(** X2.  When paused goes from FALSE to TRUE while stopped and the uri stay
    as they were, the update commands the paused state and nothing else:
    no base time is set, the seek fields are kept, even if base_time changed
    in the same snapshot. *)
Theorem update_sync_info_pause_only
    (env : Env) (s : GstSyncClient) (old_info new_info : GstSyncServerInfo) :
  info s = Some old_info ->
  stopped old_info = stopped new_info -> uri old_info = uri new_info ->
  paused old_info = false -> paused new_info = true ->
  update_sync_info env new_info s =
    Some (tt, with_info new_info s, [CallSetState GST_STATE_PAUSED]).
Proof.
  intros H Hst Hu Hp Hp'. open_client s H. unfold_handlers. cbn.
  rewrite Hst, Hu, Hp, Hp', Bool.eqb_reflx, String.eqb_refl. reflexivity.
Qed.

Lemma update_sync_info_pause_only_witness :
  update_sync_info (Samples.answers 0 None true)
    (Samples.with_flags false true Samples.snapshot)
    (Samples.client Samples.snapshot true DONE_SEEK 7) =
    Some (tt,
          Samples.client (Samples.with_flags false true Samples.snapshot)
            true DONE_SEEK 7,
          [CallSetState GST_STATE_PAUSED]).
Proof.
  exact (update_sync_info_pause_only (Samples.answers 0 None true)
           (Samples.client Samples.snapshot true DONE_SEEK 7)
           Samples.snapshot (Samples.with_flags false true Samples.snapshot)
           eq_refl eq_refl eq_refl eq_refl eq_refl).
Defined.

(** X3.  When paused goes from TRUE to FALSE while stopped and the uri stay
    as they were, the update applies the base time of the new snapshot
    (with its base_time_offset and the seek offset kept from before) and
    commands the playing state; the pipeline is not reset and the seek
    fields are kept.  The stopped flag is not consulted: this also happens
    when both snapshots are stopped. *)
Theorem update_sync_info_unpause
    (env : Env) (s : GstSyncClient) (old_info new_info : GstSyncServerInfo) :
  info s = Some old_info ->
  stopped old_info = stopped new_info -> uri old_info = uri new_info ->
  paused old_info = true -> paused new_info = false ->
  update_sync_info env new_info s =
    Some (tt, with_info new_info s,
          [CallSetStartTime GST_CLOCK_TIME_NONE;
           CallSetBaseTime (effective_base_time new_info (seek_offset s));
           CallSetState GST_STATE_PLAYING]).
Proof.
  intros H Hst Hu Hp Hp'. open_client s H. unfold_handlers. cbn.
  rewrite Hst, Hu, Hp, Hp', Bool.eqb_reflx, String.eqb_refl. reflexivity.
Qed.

--

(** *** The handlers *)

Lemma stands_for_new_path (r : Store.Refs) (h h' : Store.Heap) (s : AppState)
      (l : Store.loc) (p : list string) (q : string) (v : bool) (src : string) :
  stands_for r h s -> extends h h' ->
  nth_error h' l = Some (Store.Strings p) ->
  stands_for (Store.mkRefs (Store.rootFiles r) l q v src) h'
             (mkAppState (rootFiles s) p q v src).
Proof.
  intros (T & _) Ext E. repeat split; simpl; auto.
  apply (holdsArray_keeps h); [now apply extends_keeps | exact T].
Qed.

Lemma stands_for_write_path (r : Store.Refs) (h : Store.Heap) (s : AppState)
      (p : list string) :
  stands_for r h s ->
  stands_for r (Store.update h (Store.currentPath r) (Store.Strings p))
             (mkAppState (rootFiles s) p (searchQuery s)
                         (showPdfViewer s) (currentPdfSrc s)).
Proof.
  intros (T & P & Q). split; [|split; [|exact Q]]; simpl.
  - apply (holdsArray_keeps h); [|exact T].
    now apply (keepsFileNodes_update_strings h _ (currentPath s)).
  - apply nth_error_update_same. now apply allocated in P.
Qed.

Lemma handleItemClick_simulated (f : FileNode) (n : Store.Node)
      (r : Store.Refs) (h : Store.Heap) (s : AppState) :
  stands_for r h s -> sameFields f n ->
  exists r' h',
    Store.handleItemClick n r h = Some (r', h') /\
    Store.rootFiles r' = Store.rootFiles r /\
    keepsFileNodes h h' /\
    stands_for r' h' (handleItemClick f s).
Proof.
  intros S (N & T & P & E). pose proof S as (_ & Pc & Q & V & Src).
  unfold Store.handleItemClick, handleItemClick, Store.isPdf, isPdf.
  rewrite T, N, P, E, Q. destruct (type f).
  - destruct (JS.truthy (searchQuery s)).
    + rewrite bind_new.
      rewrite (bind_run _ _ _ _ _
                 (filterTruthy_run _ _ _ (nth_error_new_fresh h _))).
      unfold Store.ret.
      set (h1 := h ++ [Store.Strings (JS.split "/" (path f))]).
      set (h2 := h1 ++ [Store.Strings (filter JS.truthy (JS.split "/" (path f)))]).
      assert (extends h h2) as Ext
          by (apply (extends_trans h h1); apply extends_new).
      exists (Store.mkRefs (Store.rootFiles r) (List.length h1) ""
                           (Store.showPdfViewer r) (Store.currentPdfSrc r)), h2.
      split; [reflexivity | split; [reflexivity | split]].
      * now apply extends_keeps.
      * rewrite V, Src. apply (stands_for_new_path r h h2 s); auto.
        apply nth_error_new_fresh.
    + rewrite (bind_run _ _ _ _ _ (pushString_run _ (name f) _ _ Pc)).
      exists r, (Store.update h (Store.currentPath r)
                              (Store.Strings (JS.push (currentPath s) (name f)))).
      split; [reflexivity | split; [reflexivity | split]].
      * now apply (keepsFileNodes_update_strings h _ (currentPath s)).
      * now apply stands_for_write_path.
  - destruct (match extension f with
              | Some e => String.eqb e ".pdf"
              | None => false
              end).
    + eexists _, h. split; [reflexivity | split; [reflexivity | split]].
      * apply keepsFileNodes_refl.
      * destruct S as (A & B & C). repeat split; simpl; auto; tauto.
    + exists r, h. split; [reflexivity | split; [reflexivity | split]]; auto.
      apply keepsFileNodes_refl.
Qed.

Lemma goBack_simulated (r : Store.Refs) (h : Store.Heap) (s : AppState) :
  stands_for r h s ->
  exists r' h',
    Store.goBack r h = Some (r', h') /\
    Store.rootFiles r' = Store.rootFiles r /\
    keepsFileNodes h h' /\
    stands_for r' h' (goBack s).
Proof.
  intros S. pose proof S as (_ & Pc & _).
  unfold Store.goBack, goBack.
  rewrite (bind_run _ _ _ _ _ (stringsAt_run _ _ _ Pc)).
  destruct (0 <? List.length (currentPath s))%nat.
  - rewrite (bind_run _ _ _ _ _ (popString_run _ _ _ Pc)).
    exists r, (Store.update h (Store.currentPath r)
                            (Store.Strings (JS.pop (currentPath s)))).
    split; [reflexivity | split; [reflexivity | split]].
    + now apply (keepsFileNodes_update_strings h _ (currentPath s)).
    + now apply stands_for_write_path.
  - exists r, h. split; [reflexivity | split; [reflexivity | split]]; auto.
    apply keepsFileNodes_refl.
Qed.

--

■ **What you are asked to do**
Filter the records above down to the lines containing "destruct".

■ **Your solution**
  rewrite T, N, P, E, Q. destruct (type f).
  - destruct (JS.truthy (searchQuery s)).
  - destruct (match extension f with
      * destruct S as (A & B & C). repeat split; simpl; auto; tauto.
  destruct (0 <? List.length (currentPath s))%nat.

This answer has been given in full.